Cell. 1998 Oct 30;95(3):319-29. doi: 10.1016/s0092-8674(00)81764-x.
Activation of Ras inhibits apoptosis during Drosophila development. Genetic evidence indicates that Ras antiapoptotic activity in the developing eye is regulated by the Drosophila EGF receptor and operates through the Raf/MAPK pathway. Decreased activity of this pathway enhances, and increased activity suppresses, apoptosis induced by ectopic expression of the cell death regulators reaper (rpr) and head involution defective (hid). In addition, ectopic activation of the Ras/MAPK pathway in the developing embryo and in the developing eye suppresses naturally occurring apoptosis and regulates the transcription of the proapoptotic gene hid. Null alleles of hid recapitulate the antiapoptotic activities of Ras/MAPK, providing genetic evidence that downregulation of hid is an important mechanism by which Ras promotes survival.

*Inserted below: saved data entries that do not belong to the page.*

(* ===== verification/Secrets.v ===== *)
(** internal/secret: the certificates of a cluster, looked up in secrets of
    the management cluster or generated and saved there. *)
From S2P Require Import Prelude GoRuntime ApiTypes Platform SamplePlatform ManagementCluster.
Local Open Scope Z_scope.
Local Open Scope go_scope.

(** *** consts.go *)

Abbreviation Purpose := string.
Definition KubeconfigDataName : string := "value".
Definition TLSKeyDataName : string := "tls.key".
Definition TLSCrtDataName : string := "tls.crt".
Definition Kubeconfig : Purpose := "kubeconfig".
Definition ClusterCA : Purpose := "ca".
Definition EtcdCA : Purpose := "etcd".
Definition ServiceAccount : Purpose := "sa".
Definition FrontProxyCA : Purpose := "proxy".
Definition AuthProxyCA : Purpose := "auth-proxy".
Definition APIServerEtcdClient : Purpose := "apiserver-etcd-client".

(** *** secret.go *)

Definition Name (cluster : string) (suffix : Purpose) : string := cluster +:+ "-" +:+ suffix.

Definition secret_key (clusterName : ObjectKey) (purpose : Purpose) : ObjectKey :=
  {| key_Namespace := key_Namespace clusterName; key_Name := Name (key_Name clusterName) purpose |}.

(** *** certificates.go *)

Definition rootOwnerValue : string := "root:root".
Definition defaultCertificatesDir : string := "/etc/kubernetes/pki".

Record KeyPair := { kp_Cert : string; kp_Key : string }.

Record Certificate := {
  cert_Generated : bool;
  cert_Purpose : Purpose;
  cert_KeyPair : option KeyPair;
  cert_CertFile : string;
  cert_KeyFile : string;
}.

(** A slice of distinct pointers: a method that changes a certificate gives
    back the whole slice. *)
Abbreviation Certificates := (list Certificate).

Definition certificate (purpose : Purpose) (certFile keyFile : string) : Certificate :=
  {| cert_Generated := false; cert_Purpose := purpose; cert_KeyPair := None;
     cert_CertFile := certFile; cert_KeyFile := keyFile |}.

Definition NewCertificatesForControlPlane (certificatesDir : string) : Certificates := [
  certificate ClusterCA (filepath_Join [certificatesDir; "ca.crt"])
    (filepath_Join [certificatesDir; "ca.key"]);
  certificate ServiceAccount (filepath_Join [certificatesDir; "sa.pub"])
    (filepath_Join [certificatesDir; "sa.key"]);
  certificate FrontProxyCA (filepath_Join [certificatesDir; "front-proxy-ca.crt"])
    (filepath_Join [certificatesDir; "front-proxy-ca.key"]);
  certificate AuthProxyCA (filepath_Join [certificatesDir; "auth-proxy-ca.crt"])
    (filepath_Join [certificatesDir; "auth-proxy-ca.key"]);
  certificate EtcdCA (filepath_Join [certificatesDir; "etcd"; "ca.crt"])
    (filepath_Join [certificatesDir; "etcd"; "ca.key"])
].

Definition NewCertificatesForWorker (certificatesDir : string) : Certificates := [
  certificate ClusterCA (filepath_Join [certificatesDir; "ca.crt"]) ""
].

Fixpoint GetByPurpose (c : Certificates) (purpose : Purpose) : option Certificate :=
  match c with
  | [] => None
  | certificate :: c' =>
      if String.eqb (cert_Purpose certificate) purpose then Some certificate
      else GetByPurpose c' purpose
  end.

Definition set_key_pair (kp : KeyPair) (generated : bool) (c : Certificate) : Certificate :=
  {| cert_Generated := generated; cert_Purpose := cert_Purpose c; cert_KeyPair := Some kp;
     cert_CertFile := cert_CertFile c; cert_KeyFile := cert_KeyFile c |}.

(** [Certificate.AsFiles]; a nil [KeyPair] is dereferenced. *)
Definition Certificate_AsFiles (c : Certificate) : outcome (list File) :=
  match cert_KeyPair c with
  | None => Panic
  | Some kp =>
      let file path permissions content := {|
        file_Path := path; file_Owner := rootOwnerValue; file_Permissions := permissions;
        file_Encoding := ""; file_Content := content |} in
      Val ((if (0 <? String.length (kp_Cert kp))%nat
            then [file (cert_CertFile c) "0640" (kp_Cert kp)] else []) ++
           (if (0 <? String.length (kp_Key kp))%nat
            then [file (cert_KeyFile c) "0600" (kp_Key kp)] else []))
  end.

(** Appends the files of a certificate, if there is one. *)
Definition append_files (certFiles : list File) (c : option Certificate) : outcome (list File) :=
  match c with
  | None => Val certFiles
  | Some c => files ← Certificate_AsFiles c; Val (certFiles ++ files)
  end.

(** [Certificates.AsFiles] *)
Definition AsFiles (c : Certificates) : outcome (list File) :=
  certFiles ← append_files [] (GetByPurpose c ClusterCA);
  certFiles ← append_files certFiles (GetByPurpose c EtcdCA);
  certFiles ← append_files certFiles (GetByPurpose c FrontProxyCA);
  certFiles ← append_files certFiles (GetByPurpose c ServiceAccount);
  append_files certFiles (GetByPurpose c APIServerEtcdClient).

Section certificates.
Context {P : Platform}.

Definition ErrMissingCertificate : error := errors_New "missing certificate".
Definition ErrMissingCrt : error := errors_New "missing crt data".
Definition ErrMissingKey : error := errors_New "missing key data".

(** A loop over the certificates that returns at the first error. *)
Fixpoint for_certificates (c : Certificates) (body : Certificate → M (Certificate * option error)) :
    M (Certificates * option error) :=
  match c with
  | [] => mret ([], None)
  | x :: c' =>
      body x ≫= λ '(x', err),
      match err with
      | Some e => mret (x' :: c', Some e)
      | None => for_certificates c' body ≫= λ '(c'', err'), mret (x' :: c'', err')
      end
  end.

Definition secretToKeyPair (s : Secret) : result error KeyPair :=
  match secret_data s !! TLSCrtDataName with
  | None => Err (errors_New ("missing data for key " +:+ TLSCrtDataName))
  | Some c => Ok {| kp_Cert := c; kp_Key := default "" (secret_data s !! TLSKeyDataName) |}
  end.

Definition lookup_certificate (clusterName : ObjectKey) (c : Certificate) :
    M (Certificate * option error) :=
  try s := call (Get_Secret Mgmt (secret_key clusterName (cert_Purpose c)))
  catch err =>
    (if apierrors_IsNotFound err then mret (c, None)
     else mret (c, Some (errors_WithStack err)));;
  match secretToKeyPair s with
  | Err err => mret (c, Some err)
  | Ok kp => mret (set_key_pair kp (cert_Generated c) c, None)
  end.

Definition Lookup (c : Certificates) (clusterName : ObjectKey) :
    M (Certificates * option error) :=
  for_certificates c (lookup_certificate clusterName).

Fixpoint EnsureAllExist (c : Certificates) : option error :=
  match c with
  | [] => None
  | certificate :: c' =>
      match cert_KeyPair certificate with
      | None => Some ErrMissingCertificate
      | Some kp =>
          if (String.length (kp_Cert kp) =? 0)%nat then
            Some (errors_Wrap ErrMissingCrt ("for certificate: " +:+ cert_Purpose certificate))
          else if (String.length (kp_Key kp) =? 0)%nat then
            Some (errors_Wrap ErrMissingKey ("for certificate: " +:+ cert_Purpose certificate))
          else EnsureAllExist c'
      end
  end.

Definition ca_template (now : Time) : CertTemplate := {|
  ct_SerialNumber := 0;
  ct_CommonName := "kubernetes";
  ct_NotBefore := now + Minute * -5;
  ct_NotAfter := now + Hour * 24 * 365 * 10;
  ct_KeyUsage :=
    Z.lor (Z.lor KeyUsageKeyEncipherment KeyUsageDigitalSignature) KeyUsageCertSign;
  ct_ExtKeyUsageClientAuth := false;
  ct_MaxPathLenZero := true;
  ct_BasicConstraintsValid := true;
  ct_MaxPathLen := 0;
  ct_IsCA := true |}.

(** The template is its own parent. *)
Definition newSelfSignedCACert (key : PrivateKey) : M (result error X509Certificate) :=
  now ← call Now;
  let tmpl := ca_template now in
  try b := call (X509_CreateCertificate tmpl None key key)
  catch err => mret (Err (errors_Wrap err
    ("failed to create self signed CA certificate: " +:+ fmt_CertTemplate tmpl)));;
  mret (match x509_ParseCertificate b with
        | Ok c => Ok c
        | Err err => Err (errors_WithStack err)
        end).

Definition newCertificateAuthority : M (result error (X509Certificate * PrivateKey)) :=
  try key := call Certs_NewPrivateKey catch err => mret (Err err);;
  try c := newSelfSignedCACert key catch err => mret (Err err);;
  mret (Ok (c, key)).

Definition generateCACert : M (result error KeyPair) :=
  try r := newCertificateAuthority catch err => mret (Err err);;
  mret (Ok {| kp_Cert := EncodeCertPEM r.1; kp_Key := EncodePrivateKeyPEM r.2 |}).

Definition generateServiceAccountKeys : M (result error KeyPair) :=
  try saCreds := call Certs_NewPrivateKey catch err => mret (Err err);;
  match EncodePublicKeyPEM saCreds with
  | Err err => mret (Err err)
  | Ok saPub => mret (Ok {| kp_Cert := saPub; kp_Key := EncodePrivateKeyPEM saCreds |})
  end.

(** The [switch]; [None] is the [continue]. *)
Definition generator (purpose : Purpose) : option (M (result error KeyPair)) :=
  if String.eqb purpose APIServerEtcdClient then None
  else if String.eqb purpose ServiceAccount then Some generateServiceAccountKeys
  else Some generateCACert.

Definition generate_certificate (c : Certificate) : M (Certificate * option error) :=
  match cert_KeyPair c with
  | Some _ => mret (c, None)
  | None =>
      match generator (cert_Purpose c) with
      | None => mret (c, None)
      | Some gen =>
          try kp := gen catch err => mret (c, Some err);;
          mret (set_key_pair kp true c, None)
      end
  end.

Definition Generate (c : Certificates) : M (Certificates * option error) :=
  for_certificates c generate_certificate.

(** A nil [KeyPair] is dereferenced. *)
Definition AsSecret (c : Certificate) (clusterName : ObjectKey) (owner : OwnerReference) :
    outcome Secret :=
  match cert_KeyPair c with
  | None => Panic
  | Some kp =>
      let m := with_labels {[ClusterLabelName := key_Name clusterName]}
        (meta (Name (key_Name clusterName) (cert_Purpose c)) (key_Namespace clusterName)) in
      Val {| sec_Meta := if cert_Generated c then with_owners [owner] m else m;
             sec_Type := "";
             sec_Data := Some {[TLSKeyDataName := kp_Key kp; TLSCrtDataName := kp_Cert kp]} |}
  end.

Definition save_certificate (clusterName : ObjectKey) (owner : OwnerReference)
    (c : Certificate) : M (Certificate * option error) :=
  if negb (cert_Generated c) then mret (c, None)
  else
    s ← lift (AsSecret c clusterName owner);
    check call (Create_Secret Mgmt s) catch err => mret (c, Some (errors_WithStack err));;
    mret (c, None).

Definition SaveGenerated (c : Certificates) (clusterName : ObjectKey) (owner : OwnerReference) :
    M (Certificates * option error) :=
  for_certificates c (save_certificate clusterName owner).

Definition LookupOrGenerate (c : Certificates) (clusterName : ObjectKey)
    (owner : OwnerReference) : M (Certificates * option error) :=
  Lookup c clusterName ≫= λ '(c, err),
  match err with
  | Some err => mret (c, Some err)
  | None =>
      Generate c ≫= λ '(c, err),
      match err with
      | Some err => mret (c, Some err)
      | None => SaveGenerated c clusterName owner
      end
  end.

Definition GetFromNamespacedName (clusterName : ObjectKey) (purpose : Purpose) :
    M (result error Secret) :=
  call (Get_Secret Mgmt (secret_key clusterName purpose)).

(** The function [Get]. *)
Definition Secret_Get (cluster : ObjectKey) (purpose : Purpose) : M (result error Secret) :=
  GetFromNamespacedName cluster purpose.
End certificates.

(** ** Lemmas *)

#[export] Instance Name_inj cluster : Inj (=) (=) (Name cluster).
Proof. intros p p' H. by apply (inj (String.append cluster)), (inj (String.append "-")) in H. Qed.

Lemma GetByPurpose_elem c p x : GetByPurpose c p = Some x → x ∈ c ∧ cert_Purpose x = p.
Proof.
  induction c as [|y c IH]; simpl; [done|]. rewrite elem_of_cons.
  destruct (String.eqb_spec (cert_Purpose y) p) as [Hp|]; [|naive_solver].
  intros [= ->]. eauto.
Qed.

Section certificate_rules.
Context {P : Platform}.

在果蝇发育过程中,Ras的激活可抑制细胞凋亡。遗传学证据表明,发育中的眼睛里Ras的抗凋亡活性受果蝇表皮生长因子受体调控,并通过Raf/丝裂原活化蛋白激酶(MAPK)信号通路发挥作用。该信号通路活性降低会增强,而活性增加则会抑制由细胞死亡调节因子收割者(rpr)和头部内卷缺陷(hid)异位表达所诱导的细胞凋亡。此外,在发育中的胚胎和眼睛里,Ras/MAPK信号通路的异位激活可抑制自然发生的细胞凋亡,并调节促凋亡基因hid的转录。hid的无效等位基因重现了Ras/MAPK的抗凋亡活性,这提供了遗传学证据,表明hid的下调是Ras促进细胞存活的重要机制。